Based on two different H.P. Lovecraft short stories, “The Unnamable” and “The Statement of Randolph Carter,” this sequel to the previous filmic adaptation (from 1988) blends the plots together for a better-paced feature. It’s not nearly as intelligent as it aspires to be, however, being inundated with lots of uncertainty in vocalized scientific theorizing, despite including jargon about quantum mechanics/physics, ancient Arabic texts, biochemistry, the language of Cthulhu, and matter simultaneously occupying the same space. Ultimately, it’s a rather silly B-grade horror thriller.

Hilariously, the explorers are more concerned with missed opportunities to gather photographic evidence of the monster than establishing its whereabouts, its capabilities, or its obvious murderousness. They’re not even terribly perturbed about the young woman they must hasten about the campus. “Oh my god, that’s a naked woman!” exclaims Howard when Alyda is introduced. She proceeds to continually wriggle out of the clothing Carter tries to put on her and spends most of her screentime fully nude (though visible nudity is obscured for the sake of filming). Plus, her role is momentarily used for extremely ineffectual romancing.

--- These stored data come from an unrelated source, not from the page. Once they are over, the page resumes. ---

Lemma load_store_loc (w : World num) l l' a a' n :
  l' <> l -> load (store w l a n) l' a' = load w l' a'.
Proof.
  intros H. unfold load, store, setHeap; cbn. rewrite upd_other by exact H.
  reflexivity.
Qed.

Lemma load_set_eq (w : World num) l a b c ax :
  load (set w l a b c) l ax = coord {| x := a; y := b; z := c |} ax.
Proof. unfold load, set, setHeap; cbn. rewrite upd_same. reflexivity. Qed.

Lemma load_set_loc (w : World num) l l' a b c ax :
  l' <> l -> load (set w l a b c) l' ax = load w l' ax.
Proof.
  intros H. unfold load, set, setHeap; cbn. rewrite upd_other by exact H.
  reflexivity.
Qed.

Lemma load_copy_eq (w : World num) dst src ax :
  load (copy w dst src) dst ax = load w src ax.
Proof. unfold load, copy, setHeap; cbn. rewrite upd_same. reflexivity. Qed.

Lemma load_copy_loc (w : World num) dst src l ax :
  l <> dst -> load (copy w dst src) l ax = load w l ax.
Proof.
  intros H. unfold load, copy, setHeap; cbn. rewrite upd_other by exact H.
  reflexivity.
Qed.

Ltac apart := first [assumption | apply not_eq_sym; assumption | discriminate].

Ltac loads :=
  repeat first
    [ rewrite load_store_eq
    | rewrite load_store_axis by apart
    | rewrite load_store_loc by apart
    | rewrite load_set_eq
    | rewrite load_set_loc by apart
    | rewrite load_copy_eq
    | rewrite load_copy_loc by apart ];
  cbn [coord x y z].

Ltac open_animation :=
  unfold animation,
    animateRotate, animateSpin, animateRoll, animateFlip, animateBounce,
    animateFloat, animateJump, animateHop, animateLevitate, animatePulse,
    animateBreathe, animateHeartbeat, animateGrow, animateShrink,
    animateShake, animateWave, animateSwing, animateSway, animateWobble,
    animateWalk, animateRun, animateDance, animateMarch, animateStrut,
    animateSpiral, animateOrbit, animateFly, animateZigzag, animatePendulum,
    animateTornado, animateCrazy, setScalar, read;
  cbn [vec position rotation scale].

(** A coordinate that an animation other than [earthquake] assigns is
    computed from the time and the rest pose alone. *)
Lemma animation_written a (m init : Object3D) t (w1 w2 : World num) p ax :
  NoDup (locs m) ->
  separate m init ->
  a <> Earthquake ->
  (forall q bx, read w1 init q bx = read w2 init q bx) ->
  touches a p ax = true ->
  read (animation a m init t w1) m p ax = read (animation a m init t w2) m p ax.
Proof.
  intros Hm Hsep Ha Hrest Ht.
  pose proof (Hrest Position X). pose proof (Hrest Position Y).
  pose proof (Hrest Position Z). pose proof (Hrest Rotation X).
  pose proof (Hrest Rotation Y). pose proof (Hrest Rotation Z).
  pose proof (Hrest Scale X). pose proof (Hrest Scale Y).
  pose proof (Hrest Scale Z). clear Hrest.
  name_locations m init Hm Hsep.
  unfold read in *. cbn [vec position rotation scale] in *.
  destruct a, p, ax; try discriminate Ht; try congruence; clear Ht Ha;
    open_animation; loads; congruence.
Qed.

Lemma vector_ext (v v' : Vector3 num) :
  (forall a, coord v a = coord v' a) -> v = v'.
Proof.
  intros H. destruct v, v'.
  pose proof (H X). pose proof (H Y). pose proof (H Z).
  cbn in *. congruence.
Qed.

Lemma touches_dec a p ax : {touches a p ax = true} + {touches a p ax = false}.
Proof. destruct (touches a p ax); [left | right]; reflexivity. Qed.

(** Evaluating twice at the same time leaves what the first evaluation
    left. *)
Lemma animation_idempotent a (m init : Object3D) t (w : World num) :
  NoDup (locs m) ->
  separate m init ->
  a <> Earthquake ->
  sameHeap (animation a m init t (animation a m init t w))
           (animation a m init t w).
Proof.
  intros Hm Hsep Ha l.
  destruct (in_dec Nat.eq_dec l (locs m)) as [Hin | Hout].
  - assert (exists p, l = vec m p) as [p ->].
    { cbn in Hin. destruct Hin as [<- | [<- | [<- | []]]];
        [exists Position | exists Rotation | exists Scale]; reflexivity. }
    apply vector_ext. intros ax.
    change (read (animation a m init t (animation a m init t w)) m p ax
            = read (animation a m init t w) m p ax).
    destruct (touches_dec a p ax) as [Ht | Ht].
    + apply animation_written; auto.
      intros q bx. apply animation_rest. exact Hsep.
    + apply animation_untouched; assumption.
  - apply animation_frame. exact Hout.
Qed.

(** ** What the resolver accepts *)

Lemma alias_targets_registered :
  forallb (fun p => truthy (Str (snd p)) && truthy (get animations (Str (snd p))))
          alias_table = true.
Proof. vm_compute. reflexivity. Qed.

Lemma canonical_ids_registered :
  forallb (fun k => truthy (Str k) && truthy (get animations (Str k)))
          canonical_ids = true.
Proof. vm_compute. reflexivity. Qed.

(** Every string that [parsePrompt] returns passes the test of
    [setAnimation]. *)
Lemma parsePrompt_accepted (s : string) :
  parsePrompt s = Null \/
  exists id, parsePrompt s = Str id /\
             truthy (Str id) && truthy (get animations (Str id)) = true.
Proof.
  unfold parsePrompt. set (lp := JSString.trim (JSString.toLowerCase s)).
  destruct (truthy (get animations (Str lp))) eqn:E1.
  - right. exists lp. split; [reflexivity|]. rewrite E1, andb_true_r.
    destruct (String.eqb_spec lp ""%string) as [E | E]; [|cbn; now apply negb_true_iff, String.eqb_neq].
    rewrite E in E1. discriminate E1.
  - rewrite truthy_get_animations in E1. apply orb_false_iff in E1.
    destruct E1 as [_ Hk]. destruct (get_aliases lp Hk) as [Hget Htruthy].
    rewrite Htruthy, Hget. pose proof alias_targets_registered as Hal.
    rewrite forallb_forall in Hal.
    destruct (find _ alias_table) as [[phrase target]|] eqn:E2.
    { right. exists target. split; [reflexivity|].
      apply find_some_in in E2. exact (Hal _ E2). }
    unfold entries, aliases.
    rewrite (find_entries Str alias_table (fun k => JSString.includes lp k)).
    destruct (find (fun '(k, _) => JSString.includes lp k) alias_table)
      as [[phrase target]|] eqn:E3.
    { right. exists target. split; [reflexivity|].
      apply find_some_in in E3. exact (Hal _ E3). }
    change (keys animations) with canonical_ids.
    destruct (find _ canonical_ids) as [id|] eqn:E4; [|left; reflexivity].
    right. exists id. split; [reflexivity|].
    apply find_some in E4. destruct E4 as [E4 _].
    pose proof canonical_ids_registered as Hc.
    rewrite forallb_forall in Hc. exact (Hc _ E4).
Qed.

Lemma registered_method (k : string) (a : AnimationId) :
  In (k, a) animation_table ->
  get animations (Str k) = Method a /\ truthy (Str k) = true.
Proof.
  intros H. cbn in H.
  repeat (destruct H as [H | H]; [inversion H; subst; split; reflexivity|]).
  contradiction.
Qed.
(** [onTransactionHash], [onReceipt] and [onError] are optional. *)
Definition transferERC20Token (from to password : string)
    (onTransactionHash : option (string -> outcome unit))
    (onReceipt : option (Receipt -> outcome unit))
    (onError : option (Exn -> outcome unit)) : T unit :=
  andThen (unlockAccount 0 password (Some from)) (fun _ =>
  andThen (perform ConvertToContractDecimals (convertToContractDecimals env))
    (fun convertedAmount =>
  tryCatch
    (andThen (perform (TransferSend to) (transferSend env to convertedAmount))
       (fun result =>
     andThen
       (match onTransactionHash with
        | Some callback =>
            andThen (perform GetHash (getHash env result)) (fun hash =>
            perform (OnTransactionHash hash) (callback hash))
        | None => pure tt
        end) (fun _ =>
     match onReceipt with
     | Some callback =>
         andThen (perform WaitReceipt (waitReceipt env result)) (fun receipt =>
         perform OnReceipt (callback receipt))
     | None => pure tt
     end)))
    (fun error =>
       match onError with
       | Some callback => perform (OnError error) (callback error)
       | None => pure tt
       end))).

(** Recognisers for effects in a log. *)
Definition isOnError (e : Effect) : bool :=
  match e with OnError _ => true | _ => false end.
(** * gidgetlab: sans-I/O core (sansio.py, abc.py, routing.py) in Rocq

    A shallow embedding of the request/response mediation of
    [gidgetlab.sansio] and [gidgetlab.abc.GitLabAPI] and of the webhook
    router [gidgetlab.routing.Router].

    Conventions.
    - Python values that flow through the code (decoded bodies, event
      payloads, registered attribute values) are JSON values [json];
      [JNull] is Python's [None]. JSON numbers are modelled as integers.
    - Python [str] and [bytes] are Rocq [string]s (one [ascii] per code
      unit, read as Latin-1).
    - A raised exception is [Err e] of the result type [res]; Python's
      exception classes are constructors of [exn].
    - Small [dict]s are association lists in insertion order, as CPython
      keeps them; lookup takes the (unique) entry for a key.
    - The Python standard library functions the code calls
      (json, cgi, urllib.parse, int, float, datetime) are the fields of a
      record [pylib]; the theorems hold for every [pylib], and one concrete
      instance [CPython.lib] is given at the end for concrete runs. *)

From Stdlib Require Import String Ascii List ZArith QArith Bool Lia.
Set Warnings "-register-all".

Import ListNotations.
Open Scope string_scope.
Open Scope list_scope.
Open Scope Z_scope.

Infix "+++" := String.append (at level 60, right associativity).

(** ** Results and exceptions *)

(** [RateLimit] of sansio.py: [reset_datetime] is the UTC instant, in
    seconds since the epoch. *)
Record RateLimit : Type := mkRateLimit {
  limit : Z;
  remaining : Z;
  reset_datetime : Q
}.

(** The four concrete classes built through [HTTPException(status, *args)]. *)
Inductive http_kind : Type :=
| HTTPException
| RedirectionException
| BadRequest
| GitLabBroken.

Inductive json : Type :=
| JNull
| JBool (b : bool)
| JNum (z : Z)
| JStr (s : string)
| JArr (items : list json)
| JObj (fields : list (string * json)).

(** Python exceptions raised along the modelled paths. [HTTPError k s a]
    is an instance of class [k] built as [k(HTTPStatus(s), *a)]: [a = None]
    is the call without a message argument (the message is then the
    status phrase). *)
Inductive exn : Type :=
| KeyError
| TypeError
| AttributeError
| IndexError
| ValueError
| JSONDecodeError
| UnicodeDecodeError
| LookupError
| OverflowError
| ValidationFailure (msg : string)
| HTTPError (kind : http_kind) (status : Z) (arg : option json)
| RateLimitExceeded (rate_limit : RateLimit) (arg : json)
| InvalidField (errors : json) (arg : json)
| TransportError
| RecursionError.

(** [isinstance(e, ValueError)]: JSONDecodeError and UnicodeDecodeError are
    subclasses of ValueError; LookupError is not. *)
Definition is_value_error (e : exn) : bool :=
  match e with
  | ValueError | JSONDecodeError | UnicodeDecodeError => true
  | _ => false
  end.

(** [isinstance(e, BadRequest)] *)
Definition is_bad_request (e : exn) : bool :=
  match e with
  | HTTPError BadRequest _ _ | RateLimitExceeded _ _ | InvalidField _ _ => true
  | _ => false
  end.

(** The [status_code] attribute of an HTTP exception. *)
Definition exn_status (e : exn) : option Z :=
  match e with
  | HTTPError _ s _ => Some s
  | RateLimitExceeded _ _ => Some 403
  | InvalidField _ _ => Some 422
  | _ => None
  end.

Inductive res (A : Type) : Type :=
| Ok (a : A)
| Err (e : exn).
Arguments Ok {A} a.
Arguments Err {A} e.

Definition bind {A B : Type} (m : res A) (k : A -> res B) : res B :=
  match m with
  | Ok a => k a
  | Err e => Err e
  end.

Notation "x <- m ;; k" := (bind m (fun x => k))
  (at level 61, m at next level, right associativity).

Fixpoint mapM {A B : Type} (f : A -> res B) (l : list A) : res (list B) :=
  match l with
  | [] => Ok []
  | x :: r => y <- f x ;; ys <- mapM f r ;; Ok (y :: ys)
  end.

(** ** Strings and small dicts *)

Fixpoint join (sep : string) (l : list string) : string :=
  match l with
  | [] => ""
  | [x] => x
  | x :: r => x +++ sep +++ join sep r
  end.

Fixpoint assoc {V : Type} (k : string) (d : list (string * V)) : option V :=
  match d with
  | [] => None
  | (k', v) :: r => if String.eqb k k' then Some v else assoc k r
  end.

Definition mem {V : Type} (k : string) (d : list (string * V)) : bool :=
  match assoc k d with Some _ => true | None => false end.

(** [d[k] = v]: an existing key keeps its place, a new key goes last. *)
Fixpoint dset {V : Type} (k : string) (v : V) (d : list (string * V))
  : list (string * V) :=
  match d with
  | [] => [(k, v)]
  | (k', v') :: r =>
      if String.eqb k k' then (k', v) :: r else (k', v') :: dset k v r
  end.

Definition digit_char (n : Z) : ascii := ascii_of_nat (48 + Z.to_nat n).

Fixpoint pos_digits (fuel : nat) (n : Z) (acc : string) : string :=
  match fuel with
  | O => acc
  | S f =>
      let acc' := String (digit_char (n mod 10)) acc in
      if n <? 10 then acc' else pos_digits f (n / 10) acc'
  end.

(** [str(n)] for a Python int. *)
Definition z_to_dec (n : Z) : string :=
  if n <? 0 then "-" +++ pos_digits (S (Z.to_nat (Z.log2 (- n)))) (- n) ""
  else pos_digits (S (Z.to_nat (Z.log2 n))) n "".

Definition chr (n : nat) : string := String (ascii_of_nat n) "".
Definition dquote : string := chr 34.
Definition squote : string := chr 39.
Definition backslash : string := chr 92.

Fixpoint str_has (c : ascii) (s : string) : bool :=
  match s with
  | EmptyString => false
  | String c' r => Ascii.eqb c c' || str_has c r
  end.

Definition hex_digit (n : nat) : string :=
  if Nat.ltb n 10 then chr (48 + n) else chr (87 + n).

(** [str.isprintable()] on one Latin-1 code point. *)
Definition printable (n : nat) : bool :=
  negb (Nat.ltb n 32 || Nat.eqb n 127 || (Nat.leb 128 n && Nat.leb n 160)
        || Nat.eqb n 173).

(** [repr(s)] for a Python [str]. *)
Definition repr_string (s : string) : string :=
  let q := if str_has (ascii_of_nat 39) s && negb (str_has (ascii_of_nat 34) s)
           then dquote else squote in
  let fix body (s : string) : string :=
    match s with
    | EmptyString => ""
    | String c r =>
        let n := nat_of_ascii c in
        let out :=
          if String.eqb (String c "") q || Nat.eqb n 92 then backslash +++ String c ""
          else if Nat.eqb n 9 then backslash +++ "t"
          else if Nat.eqb n 10 then backslash +++ "n"
          else if Nat.eqb n 13 then backslash +++ "r"
          else if printable n then String c ""
          else backslash +++ "x" +++ hex_digit (Nat.div n 16) +++ hex_digit (Nat.modulo n 16)
        in out +++ body r
    end in
  q +++ body s +++ q.
(** The parameters of the job are an array. *)
Definition bare_job_world : World :=
  world_of (quoted "{'params':['hi']}") [("OPENAI_API_KEY", "k")] "ok".

(** * Properties *)

(** ** Sample evaluations *)

Example ex_stop1 :
  parseStopSequences (JString ("a, b" ++ String "010" "c"))
  = Ok (JArray [JString "a"; JString "b"; JString "c"]).
Proof. reflexivity. Qed.

Example ex_num1 : Num.to_string 15 (-1) = "1.5". Proof. reflexivity. Qed.

Example ex_num2 : Num.to_string 1 21 = "1e+21". Proof. reflexivity. Qed.

Example ex_num3 : Num.to_string 120 0 = "120". Proof. reflexivity. Qed.

Example ex_num4 : Num.to_string (-5) (-7) = "-5e-7". Proof. reflexivity. Qed.

Example ex_num5 : Num.to_string 123 (-5) = "0.00123". Proof. reflexivity. Qed.

Example ex_num6 : Num.to_string 1234 20 = "1.234e+23". Proof. reflexivity. Qed.

Example ex_json1 :
  Json.parse (quoted "{'a':1}") = Some (JObject [("a", JNum 1 0)]).
Proof. reflexivity. Qed.

Example ex_json2 :
  Json.parse (quoted " [1.5e2, 'x\nA', true, null, {'k': [], 'k': -0}] ")
  = Some (JArray [JNum 15 1; JString (String "x" (String "010" "A")); JBool true;
                  JNull; JObject [("k", JNum 0 0)]]).
Proof. reflexivity. Qed.

Example ex_json3 : Json.parse "[1,]" = None. Proof. reflexivity. Qed.

Example ex_json4 : Json.parse (quoted "{'a':01}") = None. Proof. reflexivity. Qed.

Example ex_json5 : Json.parse "{a:1}" = None. Proof. reflexivity. Qed.

Example ex_json6 : Json.parse "" = None. Proof. reflexivity. Qed.

Example ex_extract1 :
  extractJson ("```json" ++ LF ++ (quoted "{'a':1}") ++ LF ++ "```")
  = {| parsed := JObject [("a", JNum 1 0)]; jsonText := JString (quoted "{'a':1}") |}.
Proof. reflexivity. Qed.

Example ex_extract2 :
  extractJson ("Here you go: ```JSON  [1, 2]  ``` and ```{}```")
  = {| parsed := JArray [JNum 1 0; JNum 2 0]; jsonText := JString "[1, 2]" |}.
Proof. reflexivity. Qed.

Example ex_extract3 : extractJson "just text" = no_json.
Proof. reflexivity. Qed.
Record Server : Type := mkServer {
  endpoints : list Endpoint
}.

(** [a[i]] on a slice: a run-time panic when [i] is out of range. *)
Definition slice_index {A} (a : list A) (i : nat) : result A :=
  match nth_error a i with
  | Some x => Ok x
  | None =>
      Panic ("runtime error: index out of range ["
               ++ NilEmpty.string_of_uint (Nat.to_uint i) ++ "] with length "
               ++ NilEmpty.string_of_uint (Nat.to_uint (List.length a)))
  end.

Section Parse.

Variable env : Env.

Definition reverseProxy (dest : string) : result Handler :=
  match url_Parse env dest with
  | inr err => Err ("unable to parse URL: " ++ err)
  | inl destUrl => Ok (ReverseProxy destUrl)
  end.

(** [Server.newFSHandler]; the debug line it logs is left out. *)
Definition newFSHandler (path : string) : result Handler :=
  match Filepath.Abs (Getwd env) path with
  | inr err => Panic err
  | inl absPath => Ok (filesystemHandler absPath None)
  end.

Definition staticFiles (path : string) : result Handler := newFSHandler path.

Definition NewNotFoundHandler (filePath : string) : Handler :=
  NotFoundFileHandler filePath.

Definition notFound (file : string) : Handler := NewNotFoundHandler file.

Definition parseDest (dest : string) : result Handler :=
  let split := SplitAfterN dest "=" 2 in
  do s0 <- slice_index split 0;
  let typeName := Replace s0 "=" "" 1 in
  do argument <- slice_index split 1;
  if String.eqb typeName "proxy" then
    match reverseProxy argument with
    | Err err => Err ("unable to parse proxy: " ++ err)
    | r => r
    end
  else if String.eqb typeName "file" then staticFiles argument
  else if String.eqb typeName "404" then Ok (notFound argument)
  else Err ("unknown type " ++ typeName).

Definition parseEndpoint (e : string) : result Endpoint :=
  let split := SplitAfterN e ":" 2 in
  do s0 <- slice_index split 0;
  let source := Replace s0 ":" "" 1 in
  do s1 <- slice_index split 1;
  do destObj <- parseDest s1;
  Ok {| MountPoint := source; Destination := destObj |}.

(** The loop of [New]: [server.endpoints = append(server.endpoints, ...)]
    for each string, with the early return on the first error.  The
    logger [New] creates is the trace of the handlers. *)
Fixpoint New_loop (es : list string) (server : Server) : result Server :=
  match es with
  | [] => Ok server
  | e :: es' =>
      match parseEndpoint e with
      | Ok parsedEndpoint =>
          New_loop es' {| endpoints := endpoints server ++ [parsedEndpoint] |}
      | Err err => Err ("unable to parse endpoint: " ++ err)
      | Panic m => Panic m
      end
  end.

Definition New (es : list string) : result Server :=
  New_loop es {| endpoints := [] |}.

End Parse.

(** ** Router assembly ([Server.Start], up to [http.ListenAndServe]) *)

(** The [mux.Router] as [Start] fills it: the middlewares in use, the
    not-found handler, and the [PathPrefix] routes in registration order.
    Matching a request against the routes is the router's business. *)
Record Router : Type := mkRouter {
  middlewares : list (Handler -> Handler);
  NotFoundHandler : option Handler;
  routes : list (string * Handler)
}.

(** First loop of [Start]: every [NotFoundFileHandler] endpoint sets
    [r.NotFoundHandler]. *)
Definition Start_notFound (r : Router) (e : Endpoint) : Router :=
  match Destination e with
  | NotFoundFileHandler _ =>
      {| middlewares := middlewares r;
         NotFoundHandler := Some (LoggingMiddleware (Destination e));
         routes := routes r |}
  | _ => r
  end.

(** Second loop of [Start]: one [PathPrefix] route per endpoint that is
    not a [NotFoundFileHandler]; a [filesystemHandler] gets the router's
    not-found handler. *)
Definition Start_route (r : Router) (e : Endpoint) : Router :=
  match Destination e with
  | filesystemHandler fpath _ =>
      let fsHandler := filesystemHandler fpath (NotFoundHandler r) in
      {| middlewares := middlewares r;
         NotFoundHandler := NotFoundHandler r;
         routes := routes r ++ [(MountPoint e, fsHandler)] |}
  | NotFoundFileHandler _ => r
  | _ =>
      {| middlewares := middlewares r;
         NotFoundHandler := NotFoundHandler r;
         routes := routes r ++ [(MountPoint e, Destination e)] |}
  end.

(** [mux.NewRouter()] followed by [r.Use(LoggingMiddleware)]. *)
Definition NewRouter : Router :=
  {| middlewares := [LoggingMiddleware]; NotFoundHandler := None; routes := [] |}.

(** [Start] up to the call of [http.ListenAndServe]; the lines it prints
    for the routes are left out. *)
Definition Start (s : Server) : Router :=
  let r := NewRouter in
  let r := fold_left Start_notFound (endpoints s) r in
  fold_left Start_route (endpoints s) r.

(** ** The map-keyed revision of the package ([pkg/server.go])

    The repository also holds a revision of [server.go] in which
    [Server.endpoints] is a [map[string]http.Handler].  It differs from the
    one above in these places, modelled here: [New] stores each endpoint
    under its mount point; [newFSHandler] keeps the path as given;
    [ServeHTTP] compares [filepath.FromSlash] of the cleaned path with
    [filepath.FromSlash] of the root, without [filepath.Abs], and has one
    404 message; and the director also sets [req.Host].  Its [Start]
    ranges over the map, so the order in which it registers routes is not
    specified. *)

Module MapKeyed.

(** A [map[string]http.Handler], by what each key holds. *)
Definition HandlerMap : Type := string -> option Handler.

Definition map_empty : HandlerMap := fun _ => None.

(** [m[k] = v]. *)
Definition map_store (m : HandlerMap) (k : string) (v : Handler) : HandlerMap :=
  fun k' => if String.eqb k' k then Some v else m k'.

Record Server : Type := mkServer {
  endpoints : HandlerMap
}.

The music is dramatic and resounding (and oddly playful here and there), heralding equally impactful chills. But electrifying events don’t arrive frequently enough (if at all), waiting until about halfway through the movie before the gargoyle starts slaughtering random characters. By then, most of the action is unintentionally funny – worsened by Howard’s frequent comic relief. The towering “unnamable” thing is played by six-foot model Julie Strain, adorned in prosthetics and makeup that possess feline and bovine characteristics – and stiff, rubbery wings. And the lighting is appropriately sinister, while the sets make for alternatingly claustrophobic and immense locales for picking off the dwindling survivors (though the sound effects are noticeably pitiful). In the end, the fighting, escaping, and devising of a rushed solution for extirpating the evil spirit just aren’t wholly exciting – nor do they make much sense.